Microsoft have a generic installer/updater for DirectX that updates all versions of DirectX - DX9/10/11 all at once) - but for some reason its usually labelled as a 9.0c installer, and *NOT* on windows update.

The Web Updater (which requires an internet connection to work) is located HERE. This version is recommended if you just want to updated the one machine.

If you want/need to update several machines, or have craptastic internet - you want the Redistributable version, found HERE

To note just how bad microsoft are at this, look at this image.

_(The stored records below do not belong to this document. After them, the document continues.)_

(* ===== verification/Shielding.v ===== *)
(** The shielded side of a wallet (hk-wallet-core/src/shield.rs and client.rs): the
    file with its master seed, its one-time counters and what it has scanned; the pool
    feed, page by page; shielding, unshielding, paying.

    The file is the opened one (vault.rs seals it at rest), errors are the text of
    their first part, and calls of one wallet do not overlap (the app's
    WalletVm.kt lets one run at a time). *)

From S2P Require Import Signer.
From S2P Require Export Account Notes.
#[local] Open Scope Z_scope.

Definition OTS_CAPACITY : Z := 64.
Definition POOL_PAGE : Z := 2000.
(** The native unit, 32 bytes of 9. *)
Definition USD : AssetId := h256_rep x09.

(** * The file *)

Record StoredNote := mkStored {
  sn_leaf_index : Z;
  sn_commitment : string;
  sn_value : Z;
  sn_rho : string;
  sn_rcm : string;
  sn_memo : string;
  sn_spent : bool;
}.
Definition sn_set_spent (n : StoredNote) : StoredNote :=
  mkStored n.(sn_leaf_index) n.(sn_commitment) n.(sn_value) n.(sn_rho) n.(sn_rcm) n.(sn_memo) true.
Record ScanCache := mkCache { ca_chain_id : string; ca_scanned_through : Z; ca_notes : list StoredNote }.
#[export] Instance cache_eq_dec : EqDecision ScanCache.
Proof. assert (EqDecision StoredNote) by solve_decision. solve_decision. Defined.
Definition cache_default : ScanCache := mkCache "" 0 [].
Record ShieldFile := mkShield {
  sh_master_hex : string;
  sh_next_ots_index : Z;
  sh_next_note_tag : Z;
  sh_scan : ScanCache;
  sh_pools : gmap string ScanCache;
}.
Definition sh_set_ots (n : Z) (f : ShieldFile) : ShieldFile :=
  mkShield f.(sh_master_hex) n f.(sh_next_note_tag) f.(sh_scan) f.(sh_pools).
Definition sh_set_tag (n : Z) (f : ShieldFile) : ShieldFile :=
  mkShield f.(sh_master_hex) f.(sh_next_ots_index) n f.(sh_scan) f.(sh_pools).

DirectX from *June 2010* released on the 18th of  *April 2011
*

Feel free to leave questions or comments, thanks are best done by clicking the thanks button so we dont clog up the thread.





Drone said:


> Overview For Each Feature Level (directx 9.1-11.1)
> 
> This could be added to the OP. Describes differences and features in directx


----------



## qubit (Dec 17, 2012)

Mussels said:


> Where people get confused, is they think that by having directX 11 installed it means that have DirectX 9 and 10 installed and up to date as well - but Microsoft continue releasing updates for DX9 and 10 even though DirectX 11 was released long ago.
> Just because you have DX11, doesn't mean you have directX 9.0C 'version' 43 (D3DX9_43.dll)



That explains why some games insist on installing DX9 even on my DX11 system.


----------



## 3870x2 (Dec 17, 2012)

qubit said:


> That explains why some games insist on installing DX9 even on my DX11 system.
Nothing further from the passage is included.